Página:Rafael. Páginas de los veinte años (1920).pdf/216

Esta página no ha sido corregida
214
 

Monsieur D sonrió con ironía mezclada de bondad, movió la cabeza, cogió el manuscrito con dos dedos, habituados a arrugar desdeñosamente el papel; lo dejó sobre la mesa y me dijo que dentro de ocho días me daría una contestación sobre el objeto de mi visita. Salí.

Aquellos ocho días me parecieron ocho siglos.

Mi porvenir, mi fortuna, mi renombre, el consuelo o la desesperación de mi pobre madre, mi amor, en fin, mi vida y mi muerte, estaban en las manos de monsieur D. Unas veces me figuraba que leía mis versos con el mismo enajenamiento que me los había dictado en las montañas o al borde de los torrentes de mi país; que encontraba en ellos el rocío de mi alma, las lágrimas de mis ojos, la sangre de mis jóvenes venas; que reunía a los hombres de letras amigos suyos para leerles aquellos versos; que yo mismo oía, desde el fondo de mi alcoba, el ruido de sus aplausos.

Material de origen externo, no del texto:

(** The Number nearest to the rational [q], ties to even: the quotient of
    numerator and denominator, rounded once.  It is the value of the decimal
    numeral of [q], and [q] itself when [q] is a Number. *)
Definition of_Q (q : Q) : number :=
  match Qnum q with
  | Z0 => zero
  | Zpos n =>
      SpecFloat.SFdiv prec emax (SpecFloat.S754_finite false n 0)
        (SpecFloat.S754_finite false (Qden q) 0)
  | Zneg n =>
      SpecFloat.SFdiv prec emax (SpecFloat.S754_finite true n 0)
        (SpecFloat.S754_finite false (Qden q) 0)
  end.

(** The rational a finite Number is equal to. *)
Definition to_Q (x : number) : Q :=
  match x with
  | SpecFloat.S754_finite s m e =>
      let n := if s then Zneg m else Zpos m in
      match e with
      | Z0 => n # 1
      | Zpos _ => (n * 2 ^ e) # 1
      | Zneg k => n # (2 ^ k)%positive
      end
  | _ => 0
  end.

Definition sub : number -> number -> number := SpecFloat.SFsub prec emax.
Definition div : number -> number -> number := SpecFloat.SFdiv prec emax.
Definition mul : number -> number -> number := SpecFloat.SFmul prec emax.

(** [Math.abs(x)] *)
Definition abs : number -> number := SpecFloat.SFabs.

(** [x >= y] and [x > y]; both are false when an operand is [NaN]. *)
Definition geb (x y : number) : bool := SpecFloat.SFleb y x.
Definition gtb (x y : number) : bool := SpecFloat.SFltb y x.

(** The decimal numeral of a natural number. *)
Definition digits (n : Z) : jsstring := js (NilZero.string_of_int (Z.to_int n)).

(** [x.toFixed(2)]: the sign, then the integer [n] for which [n / 100] is
    nearest to the magnitude of [x] (the larger one of two), with a point
    before its last two digits. *)
Definition toFixed2 (x : number) : jsstring :=
  match x with
  | SpecFloat.S754_nan => js "NaN"
  | SpecFloat.S754_infinity false => js "Infinity"
  | SpecFloat.S754_infinity true => js "-Infinity"
  | SpecFloat.S754_zero _ => js "0.00"
  | SpecFloat.S754_finite s _ _ =>
      let magnitude := Qabs (to_Q x) in
      let n := (200 * Qnum magnitude + Zpos (Qden magnitude))
               / (2 * Zpos (Qden magnitude)) in
      let cents := n mod 100 in
      (if s then js "-" else [])
        ++ digits (n / 100) ++ js "."
        ++ (if cents <? 10 then js "0" else []) ++ digits cents
  end.

End Float64.

(** ** JavaScript [Map]: entries in insertion order, keys unique *)

Module JsMap.
Section WithValue.
Context {V : Type}.

Definition t : Type := list (jsstring * V).

(** [m.get(k)]; [None] is [m.has(k) === false]. *)
Fixpoint get (k : jsstring) (m : t) : option V :=
  match m with
  | [] => None
  | (k', v) :: rest => if decide (k' = k) then Some v else get k rest
  end.

Definition keys (m : t) : list jsstring := map fst m.
End WithValue.
Arguments t : clear implicits.
End JsMap.

(** ** Completions: a call returns or throws *)

Inductive JsError : Type :=
| AxiosError (status : option Z)   (* [error.response.status]; [None]: no response came *)
| TypeError.

Inductive Completion (A : Type) : Type :=
| Return (a : A)
| Throw (e : JsError).
Arguments Return {A} a.
Arguments Throw {A} e.

Definition bind {A B} (c : Completion A) (k : A -> Completion B) : Completion B :=
  match c with
  | Return a => k a
  | Throw e => Throw e
  end.

(** [try { body } catch (error) { handler }] *)
Definition try_catch {A} (body : Completion A) (handler : JsError -> Completion A)
  : Completion A :=
  match body with
  | Return a => Return a
  | Throw e => handler e
  end.

Notation "x <- c ;; k" := (bind c (fun x => k))
  (at level 100, c at next level, right associativity).

(** ** Configuration ([src/config/config.example.js]) *)

Record Config : Type := {
  CACHE_DURATION : Z;
  RATE_LIMIT_BACKOFF : Z;
  PRICE_FRESHNESS_WINDOW : Z;
  AUTO_ALERT_THRESHOLD : Q;
  AUTO_ALERT_COOLDOWN : Z;
  SYMBOL_MAP : gmap jsstring jsstring
}.

Definition config_example : Config := {|
  CACHE_DURATION := 120000;
  RATE_LIMIT_BACKOFF := 120000;
  PRICE_FRESHNESS_WINDOW := 15000;
  AUTO_ALERT_THRESHOLD := 3;
  AUTO_ALERT_COOLDOWN := 3600000;
  SYMBOL_MAP := list_to_map
    [ (js "BTC", js "bitcoin"); (js "ETH", js "ethereum"); (js "SOL", js "solana");
      (js "XRP", js "ripple"); (js "HYPE", js "hyperliquid"); (js "ASTER", js "astar");
      (js "WLFI", js "world-liberty-financial"); (js "SUI", js "sui");
      (js "ADA", js "cardano"); (js "JUP", js "jupiter-exchange-solana");
      (js "XCN", js "chain-2"); (js "LINK", js "chainlink"); (js "AAVE", js "aave");
      (js "DOT", js "polkadot"); (js "UNI", js "uniswap"); (js "MATIC", js "matic-network");
      (js "AVAX", js "avalanche-2"); (js "ATOM", js "cosmos"); (js "BNB", js "binancecoin");
      (js "DOGE", js "dogecoin"); (js "LTC", js "litecoin"); (js "BCH", js "bitcoin-cash");
      (js "XLM", js "stellar"); (js "VET", js "vechain"); (js "FIL", js "filecoin");
      (js "TRX", js "tron") ]
|}.

(** ** [src/utils/helpers.js] *)

(** [symbolMap[symbol.toUpperCase()] || symbol.toLowerCase()].  The key is
    in upper case, so it is none of the properties an object inherits, and
    the lookup in a [gmap] is the lookup in the object. *)
Definition getCoinGeckoId (symbol : jsstring) (symbolMap : gmap jsstring jsstring)
  : jsstring :=
  match symbolMap !! toUpperCase symbol with
  | Some id => if JsString.truthy id then id else toLowerCase symbol
  | None => toLowerCase symbol
  end.

(** ** [src/services/priceFeeds.js] *)

Module PriceFeeds.

(** One coin of the body of [GET /simple/price]. *)
Record CoinEntry : Type := {
  usd : Q;
  usd_24h_change : option Q;
  usd_market_cap : option Q;
  usd_24h_vol : option Q
}.

(** What [axios.get] settles to. *)
Inductive AxiosResult : Type :=
| Resolved (data : option (gmap jsstring CoinEntry))
    (* [response.data]; [None] when the body is [undefined] or [null] *)
| Rejected (status : option Z).
    (* status outside 2xx, or no response at all *)

(** The upstream as seen by one call: the answer to each [ids] parameter. *)
Definition Upstream : Type := jsstring -> AxiosResult.

(** The object [getCryptoData] returns, and the like of it the pollers
    store.  [change24h] is a string, the text [toFixed(2)] gives or ['N/A'];
    for [marketCap] and [volume24h], ['N/A'] is [None]. *)
Record CryptoData : Type := {
  price : Q;
  change24h : jsstring;
  marketCap : option Q;
  volume24h : option Q
}.

Inductive Source : Type :=
| cryptocompare | coincap | coingecko_fallback | coingecko.

(** An entry of [realtimePrices] or of [priceCache]. *)
Record PriceRecord : Type := {
  data : CryptoData;
  timestamp : Z;
  source : Source
}.

(** What the resolver hands back: a table entry, or the bare
    [freshData] of a cold fetch. *)
Inductive Answer : Type :=
| Stamped (r : PriceRecord)
| Bare (d : CryptoData).

Definition answer_price (a : Answer) : Q :=
  match a with
  | Stamped r => price (data r)
  | Bare d => price d
  end.

(** [parseFloat(x).toFixed(2)], and [x.toFixed(2)] for a number [x] of the
    body. *)
Definition toFixed2 (x : Q) : jsstring := Float64.toFixed2 (Float64.of_Q x).

(** [x?.toFixed(2) || 'N/A']: what [toFixed] gives is never the empty
    string. *)
Definition fixed_or_NA (x : option Q) : jsstring :=
  match x with
  | Some q => toFixed2 q
  | None => js "N/A"
  end.

(** [x || 'N/A'] on a number: zero and [undefined] are falsy. *)
Definition or_NA (x : option Q) : option Q :=
  match x with
  | Some q => if Qeq_bool q 0 then None else Some q
  | None => None
  end.

(** The [try] block of [getCryptoData]. *)
Definition getCryptoData_try (cfg : Config) (net : Upstream) (symbol : jsstring)
  : Completion (option CryptoData) :=
  response <- match net (getCoinGeckoId symbol (SYMBOL_MAP cfg)) with
              | Resolved body => Return body
              | Rejected status => Throw (AxiosError status)
              end ;;
  let coinId := getCoinGeckoId symbol (SYMBOL_MAP cfg) in
  entry <- match response with
           | Some body => Return (body !! coinId)
           | None => Throw TypeError
           end ;;
  match entry with
  | None => Return None
  | Some d =>
      Return (Some {| price := usd d;
                      change24h := fixed_or_NA (usd_24h_change d);
                      marketCap := or_NA (usd_market_cap d);
                      volume24h := or_NA (usd_24h_vol d) |})
  end.

(** [getCryptoData]: every error of the [try] block is caught and becomes
    [null]. *)
Definition getCryptoData (cfg : Config) (net : Upstream) (symbol : jsstring)
  : Completion (option CryptoData) :=
  try_catch (getCryptoData_try cfg net symbol) (fun _error => Return None).

(** Module state: [realtimePrices], [priceCache], [lastRateLimitTime]. *)
Record Store : Type := {
  realtimePrices : JsMap.t PriceRecord;
  priceCache : gmap jsstring PriceRecord;
  lastRateLimitTime : Z
}.

(** One call of the resolver: how it completes, the state it leaves, and
    the [ids] of the requests it sent upstream. *)
Record Outcome : Type := {
  completion : Completion (option Answer);
  store : Store;
  requests : list jsstring
}.

Definition is_429 (error : JsError) : bool :=
  match error with
  | AxiosError (Some status) => status =? 429
  | _ => false
  end.

(** The [catch] block of [getCachedCryptoData]. *)
Definition on_fetch_error (now : Z) (st : Store) (cacheKey symbolUpper : jsstring)
    (error : JsError) : Completion (option Answer) * Store :=
  if is_429 error then
    let st' := {| realtimePrices := realtimePrices st;
                  priceCache := priceCache st;
                  lastRateLimitTime := now |} in
    match priceCache st !! cacheKey with
    | Some cached => (Return (Some (Stamped cached)), st')
    | None =>
        match JsMap.get symbolUpper (realtimePrices st) with
        | Some realtimeData => (Return (Some (Stamped realtimeData)), st')
        | None => (Throw error, st')
        end
    end
  else (Throw error, st).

Otras veces me avergonzaba de haber entregado a las miradas de un desconocido una obra tan indigna de salir a luz; de haber desvelado mi debilidad y mi desnudez por la vana esperanza de un éxito, que se cambiaría en humillación sobre mi frente en vez de convertirse en alegría y en oro entre mis manos. Sin embargo, mi esperanza, tan obstinada como mi indigencia, se sobreponía a mis sueños y me llevaba de hora en hora hasta la hora señalada por monsieur D.